◆ **WORK INSTRUCTION**
Only certain lines below are wanted: those starting at the line containing "match n with" and ending at the line containing "(** Paste.c, ImagingPaste", both included, each retyped exactly.

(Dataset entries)
▶

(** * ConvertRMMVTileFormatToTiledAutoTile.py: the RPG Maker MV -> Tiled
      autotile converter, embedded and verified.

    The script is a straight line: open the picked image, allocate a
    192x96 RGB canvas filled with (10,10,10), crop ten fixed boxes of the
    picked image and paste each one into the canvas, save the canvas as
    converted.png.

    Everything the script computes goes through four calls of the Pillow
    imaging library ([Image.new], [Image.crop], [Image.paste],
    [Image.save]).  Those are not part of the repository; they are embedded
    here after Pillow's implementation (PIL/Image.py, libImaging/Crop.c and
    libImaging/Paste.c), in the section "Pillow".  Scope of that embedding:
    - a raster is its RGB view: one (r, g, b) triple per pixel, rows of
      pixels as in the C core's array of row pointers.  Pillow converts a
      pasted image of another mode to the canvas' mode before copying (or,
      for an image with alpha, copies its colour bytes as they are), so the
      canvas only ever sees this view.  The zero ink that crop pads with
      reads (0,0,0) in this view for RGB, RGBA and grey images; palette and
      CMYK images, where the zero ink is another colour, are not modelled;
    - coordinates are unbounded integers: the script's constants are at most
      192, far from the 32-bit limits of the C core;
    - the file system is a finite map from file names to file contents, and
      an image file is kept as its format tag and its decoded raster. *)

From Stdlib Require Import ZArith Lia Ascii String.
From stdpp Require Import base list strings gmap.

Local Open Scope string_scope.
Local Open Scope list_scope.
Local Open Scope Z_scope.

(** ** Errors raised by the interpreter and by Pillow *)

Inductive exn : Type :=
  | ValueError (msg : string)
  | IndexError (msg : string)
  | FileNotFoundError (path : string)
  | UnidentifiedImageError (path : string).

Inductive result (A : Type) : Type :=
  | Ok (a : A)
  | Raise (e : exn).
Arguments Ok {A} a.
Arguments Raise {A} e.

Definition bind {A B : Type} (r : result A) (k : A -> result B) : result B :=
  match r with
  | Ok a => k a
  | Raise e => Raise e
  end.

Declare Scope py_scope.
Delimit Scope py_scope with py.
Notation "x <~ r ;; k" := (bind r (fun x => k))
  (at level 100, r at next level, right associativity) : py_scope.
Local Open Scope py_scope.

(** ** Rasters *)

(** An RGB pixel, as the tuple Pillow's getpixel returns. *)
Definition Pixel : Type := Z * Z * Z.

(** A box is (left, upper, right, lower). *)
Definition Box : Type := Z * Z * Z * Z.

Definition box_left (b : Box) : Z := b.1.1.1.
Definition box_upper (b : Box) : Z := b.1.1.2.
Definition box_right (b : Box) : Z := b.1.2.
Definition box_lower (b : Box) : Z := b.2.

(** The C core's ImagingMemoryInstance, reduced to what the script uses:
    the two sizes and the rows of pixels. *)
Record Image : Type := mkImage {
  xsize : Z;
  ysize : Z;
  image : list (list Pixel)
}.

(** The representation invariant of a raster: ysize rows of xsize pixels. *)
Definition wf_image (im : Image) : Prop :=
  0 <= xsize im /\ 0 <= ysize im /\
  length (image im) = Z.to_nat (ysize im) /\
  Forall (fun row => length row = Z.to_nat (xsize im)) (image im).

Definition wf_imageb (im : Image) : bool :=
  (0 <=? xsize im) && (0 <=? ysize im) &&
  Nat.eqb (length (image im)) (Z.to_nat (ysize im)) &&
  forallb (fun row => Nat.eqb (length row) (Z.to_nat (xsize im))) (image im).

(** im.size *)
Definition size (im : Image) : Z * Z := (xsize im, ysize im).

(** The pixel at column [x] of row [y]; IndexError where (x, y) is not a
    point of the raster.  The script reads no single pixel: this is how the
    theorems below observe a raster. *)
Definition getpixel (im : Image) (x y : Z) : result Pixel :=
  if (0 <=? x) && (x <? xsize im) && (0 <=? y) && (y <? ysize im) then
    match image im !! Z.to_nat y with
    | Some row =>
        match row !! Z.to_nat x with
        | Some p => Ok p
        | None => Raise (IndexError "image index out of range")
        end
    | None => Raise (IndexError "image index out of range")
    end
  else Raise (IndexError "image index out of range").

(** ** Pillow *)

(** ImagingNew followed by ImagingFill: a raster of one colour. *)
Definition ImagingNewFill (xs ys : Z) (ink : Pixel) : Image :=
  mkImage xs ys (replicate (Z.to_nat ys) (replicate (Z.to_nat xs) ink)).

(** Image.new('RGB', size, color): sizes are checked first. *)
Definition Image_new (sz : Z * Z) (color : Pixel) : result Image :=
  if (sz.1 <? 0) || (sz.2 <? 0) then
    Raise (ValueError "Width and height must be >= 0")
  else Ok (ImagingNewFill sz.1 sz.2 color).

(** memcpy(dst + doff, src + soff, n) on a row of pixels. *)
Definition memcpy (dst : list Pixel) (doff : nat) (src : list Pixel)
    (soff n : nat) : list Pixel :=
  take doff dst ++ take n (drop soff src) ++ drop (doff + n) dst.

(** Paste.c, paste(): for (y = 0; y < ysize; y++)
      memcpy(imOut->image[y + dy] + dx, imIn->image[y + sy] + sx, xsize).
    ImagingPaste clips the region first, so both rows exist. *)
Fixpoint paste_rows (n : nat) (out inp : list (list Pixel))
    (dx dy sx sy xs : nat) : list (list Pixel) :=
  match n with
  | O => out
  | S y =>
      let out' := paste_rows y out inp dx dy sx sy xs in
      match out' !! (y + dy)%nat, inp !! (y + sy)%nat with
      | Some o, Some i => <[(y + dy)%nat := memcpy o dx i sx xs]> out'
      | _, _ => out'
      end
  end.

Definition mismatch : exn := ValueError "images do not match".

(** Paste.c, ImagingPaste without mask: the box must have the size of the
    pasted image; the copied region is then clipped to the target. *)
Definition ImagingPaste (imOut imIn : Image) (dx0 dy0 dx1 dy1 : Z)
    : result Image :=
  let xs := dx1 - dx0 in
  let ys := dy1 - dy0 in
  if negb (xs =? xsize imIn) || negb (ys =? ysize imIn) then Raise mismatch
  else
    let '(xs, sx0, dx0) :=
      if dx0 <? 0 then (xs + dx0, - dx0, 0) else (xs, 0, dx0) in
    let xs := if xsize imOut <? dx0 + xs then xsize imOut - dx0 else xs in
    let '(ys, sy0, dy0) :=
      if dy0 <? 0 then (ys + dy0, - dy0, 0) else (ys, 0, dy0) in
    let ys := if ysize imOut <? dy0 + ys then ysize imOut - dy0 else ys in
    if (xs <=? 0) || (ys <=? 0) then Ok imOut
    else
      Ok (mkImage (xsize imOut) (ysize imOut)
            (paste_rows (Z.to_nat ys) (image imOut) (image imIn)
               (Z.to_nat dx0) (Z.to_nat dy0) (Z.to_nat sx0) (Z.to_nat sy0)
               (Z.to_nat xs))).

◀
▶

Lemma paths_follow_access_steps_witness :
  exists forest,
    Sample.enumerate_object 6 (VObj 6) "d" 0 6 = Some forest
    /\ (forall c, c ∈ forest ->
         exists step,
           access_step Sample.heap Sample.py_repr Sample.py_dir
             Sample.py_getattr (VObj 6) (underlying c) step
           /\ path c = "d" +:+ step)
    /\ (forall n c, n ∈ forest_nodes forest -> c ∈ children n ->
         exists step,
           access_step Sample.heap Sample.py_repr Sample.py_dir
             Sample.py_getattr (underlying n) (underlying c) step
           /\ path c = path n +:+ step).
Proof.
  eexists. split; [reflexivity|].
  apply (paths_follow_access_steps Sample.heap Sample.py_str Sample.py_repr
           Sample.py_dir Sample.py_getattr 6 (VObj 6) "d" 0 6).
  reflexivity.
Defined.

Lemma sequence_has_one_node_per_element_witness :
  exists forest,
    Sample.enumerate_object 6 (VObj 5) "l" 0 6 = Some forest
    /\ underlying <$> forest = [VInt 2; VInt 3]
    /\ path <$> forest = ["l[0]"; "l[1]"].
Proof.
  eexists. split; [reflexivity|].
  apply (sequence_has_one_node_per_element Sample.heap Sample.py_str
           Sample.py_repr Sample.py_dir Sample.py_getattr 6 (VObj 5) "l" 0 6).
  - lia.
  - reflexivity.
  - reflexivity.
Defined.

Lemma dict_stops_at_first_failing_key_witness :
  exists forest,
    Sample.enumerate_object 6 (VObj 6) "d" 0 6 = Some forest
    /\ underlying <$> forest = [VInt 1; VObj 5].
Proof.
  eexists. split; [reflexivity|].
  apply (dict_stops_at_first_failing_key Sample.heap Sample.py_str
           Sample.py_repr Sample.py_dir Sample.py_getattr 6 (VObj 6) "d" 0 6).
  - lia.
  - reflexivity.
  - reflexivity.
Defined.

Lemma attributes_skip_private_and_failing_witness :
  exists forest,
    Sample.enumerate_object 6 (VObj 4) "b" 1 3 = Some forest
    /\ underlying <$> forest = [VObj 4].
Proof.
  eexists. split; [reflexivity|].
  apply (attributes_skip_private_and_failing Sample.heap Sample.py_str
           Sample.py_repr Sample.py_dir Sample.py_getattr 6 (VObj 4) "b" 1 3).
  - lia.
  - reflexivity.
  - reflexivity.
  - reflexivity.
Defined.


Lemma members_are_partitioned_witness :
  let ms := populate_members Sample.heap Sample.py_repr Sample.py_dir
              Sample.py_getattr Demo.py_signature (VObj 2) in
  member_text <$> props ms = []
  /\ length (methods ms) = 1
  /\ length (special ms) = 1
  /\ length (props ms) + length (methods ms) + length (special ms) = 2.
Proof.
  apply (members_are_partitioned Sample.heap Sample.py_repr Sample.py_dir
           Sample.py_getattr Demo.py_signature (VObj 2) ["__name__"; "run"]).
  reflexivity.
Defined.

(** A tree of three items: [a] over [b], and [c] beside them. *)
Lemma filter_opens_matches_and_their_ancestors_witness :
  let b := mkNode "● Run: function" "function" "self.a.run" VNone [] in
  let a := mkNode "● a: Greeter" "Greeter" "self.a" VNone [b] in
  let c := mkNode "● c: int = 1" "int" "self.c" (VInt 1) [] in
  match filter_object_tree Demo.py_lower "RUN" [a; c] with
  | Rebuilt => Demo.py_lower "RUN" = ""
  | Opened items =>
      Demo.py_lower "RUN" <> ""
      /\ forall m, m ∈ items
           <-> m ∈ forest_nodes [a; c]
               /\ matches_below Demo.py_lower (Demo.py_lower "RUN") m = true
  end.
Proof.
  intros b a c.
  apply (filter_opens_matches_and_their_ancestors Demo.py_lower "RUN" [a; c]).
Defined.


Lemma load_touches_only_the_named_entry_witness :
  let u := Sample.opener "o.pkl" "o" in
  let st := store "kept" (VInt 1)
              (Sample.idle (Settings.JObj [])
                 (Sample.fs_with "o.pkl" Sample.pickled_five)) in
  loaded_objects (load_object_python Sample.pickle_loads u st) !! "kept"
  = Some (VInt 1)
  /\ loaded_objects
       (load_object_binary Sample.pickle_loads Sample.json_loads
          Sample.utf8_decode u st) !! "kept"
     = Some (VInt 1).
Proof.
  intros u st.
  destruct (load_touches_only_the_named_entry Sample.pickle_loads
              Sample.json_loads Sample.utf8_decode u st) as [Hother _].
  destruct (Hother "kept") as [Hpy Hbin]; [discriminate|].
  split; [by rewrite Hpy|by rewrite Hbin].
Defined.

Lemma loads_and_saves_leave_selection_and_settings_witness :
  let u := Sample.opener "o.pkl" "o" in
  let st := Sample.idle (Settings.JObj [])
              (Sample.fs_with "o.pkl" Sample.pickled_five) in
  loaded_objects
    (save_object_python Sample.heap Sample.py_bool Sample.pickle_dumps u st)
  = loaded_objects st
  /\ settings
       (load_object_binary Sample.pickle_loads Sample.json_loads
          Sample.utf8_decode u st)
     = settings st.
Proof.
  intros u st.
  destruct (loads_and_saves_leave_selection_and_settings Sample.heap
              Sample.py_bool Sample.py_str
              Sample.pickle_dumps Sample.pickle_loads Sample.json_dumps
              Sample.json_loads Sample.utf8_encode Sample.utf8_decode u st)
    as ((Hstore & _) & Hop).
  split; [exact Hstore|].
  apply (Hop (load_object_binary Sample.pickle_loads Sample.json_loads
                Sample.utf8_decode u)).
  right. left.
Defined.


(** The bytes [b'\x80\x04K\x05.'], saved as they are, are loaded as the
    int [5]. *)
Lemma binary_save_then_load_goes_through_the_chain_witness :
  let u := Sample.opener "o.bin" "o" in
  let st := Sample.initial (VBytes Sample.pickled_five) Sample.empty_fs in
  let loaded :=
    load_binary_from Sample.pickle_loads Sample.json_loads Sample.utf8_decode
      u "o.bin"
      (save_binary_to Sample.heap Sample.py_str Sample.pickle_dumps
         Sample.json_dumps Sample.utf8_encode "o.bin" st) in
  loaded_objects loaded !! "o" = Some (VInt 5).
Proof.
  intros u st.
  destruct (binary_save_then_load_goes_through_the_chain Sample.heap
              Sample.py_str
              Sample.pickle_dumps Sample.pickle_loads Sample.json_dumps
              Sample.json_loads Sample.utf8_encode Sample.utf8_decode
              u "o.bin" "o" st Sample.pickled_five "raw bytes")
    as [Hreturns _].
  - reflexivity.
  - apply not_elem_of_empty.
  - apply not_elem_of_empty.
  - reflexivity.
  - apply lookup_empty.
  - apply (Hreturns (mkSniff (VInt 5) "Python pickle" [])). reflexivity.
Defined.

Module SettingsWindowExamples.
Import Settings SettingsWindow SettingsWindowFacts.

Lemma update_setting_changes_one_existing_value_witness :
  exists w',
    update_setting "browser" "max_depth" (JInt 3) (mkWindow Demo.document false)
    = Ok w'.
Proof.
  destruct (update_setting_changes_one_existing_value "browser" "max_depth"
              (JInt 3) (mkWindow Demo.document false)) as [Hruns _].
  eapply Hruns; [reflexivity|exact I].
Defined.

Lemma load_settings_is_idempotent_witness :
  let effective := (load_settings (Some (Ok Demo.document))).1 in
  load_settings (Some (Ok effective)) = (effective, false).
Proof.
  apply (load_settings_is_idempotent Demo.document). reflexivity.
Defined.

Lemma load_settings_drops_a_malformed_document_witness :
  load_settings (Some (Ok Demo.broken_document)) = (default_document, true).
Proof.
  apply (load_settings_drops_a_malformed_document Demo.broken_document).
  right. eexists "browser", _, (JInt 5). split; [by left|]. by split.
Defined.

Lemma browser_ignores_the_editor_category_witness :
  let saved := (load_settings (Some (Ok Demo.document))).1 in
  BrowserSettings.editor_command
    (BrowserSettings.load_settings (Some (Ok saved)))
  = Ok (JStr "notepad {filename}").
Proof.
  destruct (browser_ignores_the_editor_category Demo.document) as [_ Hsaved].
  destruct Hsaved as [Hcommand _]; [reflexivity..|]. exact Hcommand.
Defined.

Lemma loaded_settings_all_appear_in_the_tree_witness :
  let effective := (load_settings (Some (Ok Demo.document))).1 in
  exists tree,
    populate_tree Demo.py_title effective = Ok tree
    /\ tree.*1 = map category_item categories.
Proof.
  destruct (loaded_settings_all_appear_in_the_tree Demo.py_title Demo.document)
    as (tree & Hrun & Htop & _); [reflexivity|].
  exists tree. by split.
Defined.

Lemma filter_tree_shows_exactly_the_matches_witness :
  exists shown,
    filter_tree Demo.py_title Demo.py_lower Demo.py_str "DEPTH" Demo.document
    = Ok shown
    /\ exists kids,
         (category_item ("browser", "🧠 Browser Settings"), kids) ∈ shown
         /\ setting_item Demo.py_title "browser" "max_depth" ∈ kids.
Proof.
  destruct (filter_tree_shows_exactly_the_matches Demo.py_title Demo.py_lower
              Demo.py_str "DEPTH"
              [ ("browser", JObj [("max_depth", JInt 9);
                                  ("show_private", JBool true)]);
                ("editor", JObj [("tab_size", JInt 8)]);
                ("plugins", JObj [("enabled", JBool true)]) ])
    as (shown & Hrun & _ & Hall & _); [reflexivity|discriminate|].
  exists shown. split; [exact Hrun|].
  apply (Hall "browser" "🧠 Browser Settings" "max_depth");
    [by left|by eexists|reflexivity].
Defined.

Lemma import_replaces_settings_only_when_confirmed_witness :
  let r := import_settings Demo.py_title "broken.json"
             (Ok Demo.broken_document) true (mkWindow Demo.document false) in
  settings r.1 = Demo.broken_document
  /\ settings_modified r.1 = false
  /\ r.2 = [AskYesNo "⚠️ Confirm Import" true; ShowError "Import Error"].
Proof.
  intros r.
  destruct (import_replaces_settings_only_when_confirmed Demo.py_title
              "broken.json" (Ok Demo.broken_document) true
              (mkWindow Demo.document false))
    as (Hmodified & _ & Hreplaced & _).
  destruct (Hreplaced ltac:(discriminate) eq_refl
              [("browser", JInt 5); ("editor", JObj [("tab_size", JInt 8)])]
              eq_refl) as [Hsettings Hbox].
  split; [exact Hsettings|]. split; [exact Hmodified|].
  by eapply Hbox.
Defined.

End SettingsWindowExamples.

◀

◆ **PROBLEM SOLUTION**
  match n with
  | O => out
  | S y =>
      let out' := paste_rows y out inp dx dy sx sy xs in
      match out' !! (y + dy)%nat, inp !! (y + sy)%nat with
      | Some o, Some i => <[(y + dy)%nat := memcpy o dx i sx xs]> out'
      | _, _ => out'
      end
  end.

Definition mismatch : exn := ValueError "images do not match".

(** Paste.c, ImagingPaste without mask: the box must have the size of the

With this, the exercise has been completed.